Comme il était d’usage à cette époque, elle se montrait parfois sévère. J’ai toujours entendu dire que mon oncle avait raté une carrière de footballeur professionnel par sa faute. Lorsque les recruteurs sont venus chez elle, ma grand-mère a refusé de signer le petit bout de papier qui aurait peut-être tout changé. Elle trouvait que footballeur ce n’était pas un vrai métier. Moyennant quoi, mon oncle est devenu plombier. Et mon père a fait de même. A quoi ça tient tout de même !
Mon père, c’était le dernier garçon de la fratrie. Ma grand-mère lui passait tout ! Elle était la seule à pouvoir l’appeler « mon guitou » en lui serrant les joues entre ses doigts.

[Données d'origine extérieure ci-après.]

(** X6: The intervals of the result are well formed under the conditions
    the code needs for it.  Without extension every row has
    [start <= end]; with [extend_bp > 0], [extend_bp] and the
    coordinates 64-bit numbers, no row has a negative start; and when
    every coordinate lies between 0 and 2^63 - 1 - [extend_bp], so that
    the extension stays inside the 64-bit range of the columns, every
    row has [0 <= start <= end].  Outside these conditions a row can
    have its start after its end: (-100,-50) extended by 10 becomes
    (0,-40), and (1, 2^63 - 1) extended by 1 becomes (0, -2^63). *)
Theorem output_intervals_well_formed
        (df : DataFrame) (extend_bp : Z) (remove_alt remove_fix : bool)
        (out : list Row) :
  process_bed_file df extend_bp remove_alt remove_fix = Ok out ->
  (extend_bp <= 0 -> Forall (fun m => start m <= end_ m) out)
  /\ (0 < extend_bp <= int64_max ->
      Forall (coordinates_within int64_min int64_max) df ->
      Forall (fun m => 0 <= start m) out)
  /\ (extend_bp <= int64_max ->
      Forall (coordinates_within 0 (int64_max - Z.max 0 extend_bp)) df ->
      Forall (fun m => 0 <= start m <= end_ m) out)
  /\ process_bed_file
       [mkRecord (Some "chr1") (Some (-100)) (Some (-50)) (Some "A")]
       10 remove_alt remove_fix
     = Ok [mkRow (Some "chr1") 0 (-40) (Some "A")]
  /\ process_bed_file
       [mkRecord (Some "chr1") (Some 1) (Some 9223372036854775807)
                 (Some "A")]
       1 remove_alt remove_fix
     = Ok [mkRow (Some "chr1") 0 (-9223372036854775808) (Some "A")].
Proof.
  intros H. apply process_bed_file_inv in H.
  destruct H as (rows & Hrows & Hperm).
  pose proof (fix_reverse_ordered _ _ Hrows) as Hord.
  assert (Hin : forall m, In m out ->
                  In m (extend_regions extend_bp (groupby_agg rows)))
    by (intros m; apply Permutation_in, Hperm).
  split; [|split; [|split; [|split]]].
  - intros Hext. rewrite Forall_forall. intros m Hm. apply Hin in Hm.
    rewrite (extend_regions_off _ _ Hext) in Hm.
    now apply (merged_row_bounds rows m Hord).
  - intros [Hext _] _. rewrite Forall_forall. intros m Hm. apply Hin in Hm.
    rewrite (extend_regions_map _ _ Hext) in Hm. apply in_map_iff in Hm.
    destruct Hm as (m0 & <- & _). cbn [extend start]. lia.
  - intros Hmax Hpos. rewrite Forall_forall. intros m Hm. apply Hin in Hm.
    assert (Hm0 : forall m0, In m0 (groupby_agg rows) ->
                    0 <= start m0 <= end_ m0
                    /\ end_ m0 <= int64_max - Z.max 0 extend_bp).
    { intros m0 Hm0. apply (merged_row_within _ _ rows); [|exact Hm0].
      apply (repaired_rows_within _ _ (filter_contigs remove_alt remove_fix df));
        [|now apply fix_reverse_Forall2].
      now apply filter_contigs_Forall. }
    destruct (Z.ltb_spec 0 extend_bp) as [Hext|Hext].
    + rewrite (extend_regions_map _ _ Hext) in Hm. apply in_map_iff in Hm.
      destruct Hm as (m0 & <- & Hm). specialize (Hm0 m0 Hm).
      rewrite extend_in_range; [cbn [start end_]; lia|].
      unfold extends_in_range, in_int64, int64_min, int64_max in *. lia.
    + rewrite (extend_regions_off _ _ Hext) in Hm.
      specialize (Hm0 m Hm). lia.
  - destruct remove_alt, remove_fix; vm_compute; reflexivity.
  - destruct remove_alt, remove_fix; vm_compute; reflexivity.
Qed.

Cela m’amusait et m’étonnait à la fois de voir mon père, cet homme robuste, dans la force de l’âge, redevenir un bambin dans les bras de sa mère.
Une fois (il était jeune alors) ses copains l’ont ramené après une soirée bien arrosée. A cette époque, il avait un blouson de cuir, une moto rutilante et des rouflaquettes aux joues. Ne connaissant pas la maison, ses copains l’ont jeté sur le lit des parents qui se sont retrouvés au milieu de la nuit avec leur petit guitou endormi. Ma grand-mère n’a pas bronché. Elle l’a porté dans son lit, l’a bordé et ne lui a rien dit.
Voilà. C’était ça, ma grand-mère. Une femme droite, honnête, intelligente. Et une mémoire d’éléphant. Elle demandait toujours de mes nouvelles quand mes parents lui rendaient visite ces derniers temps. Elle se souvenait sur le bout des doigts des prénoms de mes enfants.
A l’heure où j’écris ces lignes, le croque-mort la porte en terre. J’aurais aimé être là pour ces derniers instants. Mais je la quitte l’esprit apaisé car j’ai le sentiment de ne pas l’avoir «manquée». Je ne suis pas passé à côté d’elle. Je l’ai connue et aimée. En moi vit un peu d’elle. Elle me manquera mais son souvenir me remplit de joie.

Je vous embrasse.
Olivier

2 commentaires:

Anonyme a dit…

Comme c'est joliement écrit, elle serait fière de savoir que tu la raconte aussi bien ainsi que t'on grand-père. A travers ton texte on a l'impression de la connaître un peu. J'ai ceci dit un petit souvenir d'eux, car quand on allez rendre visite à ma Mamie Marcelle à Lodève, on leur faisaient un petit coucou. Et oui tant de souvenirs de Lodève, tu n'a pas manqué de nous rappeler la bonne patisserie de Marc et tant d'autres souvenirs de nos enfances respectives. j'espère que tout le monde va bien, gros bisous à vous 5.

Anonyme a dit…

dommage, moi je l'ai manquée ta grand-mère. mais comme tu la racontes bien .... on replonge un peu aussi dans les souvenirs d'enfance,les ambiances,les odeurs,les goûts.
je ne l'ai appris que tard, et de toutes façons,je n'aurai pas su quoi dire. alors, juste, je, nous pensons à toi et à Muriel. bisous.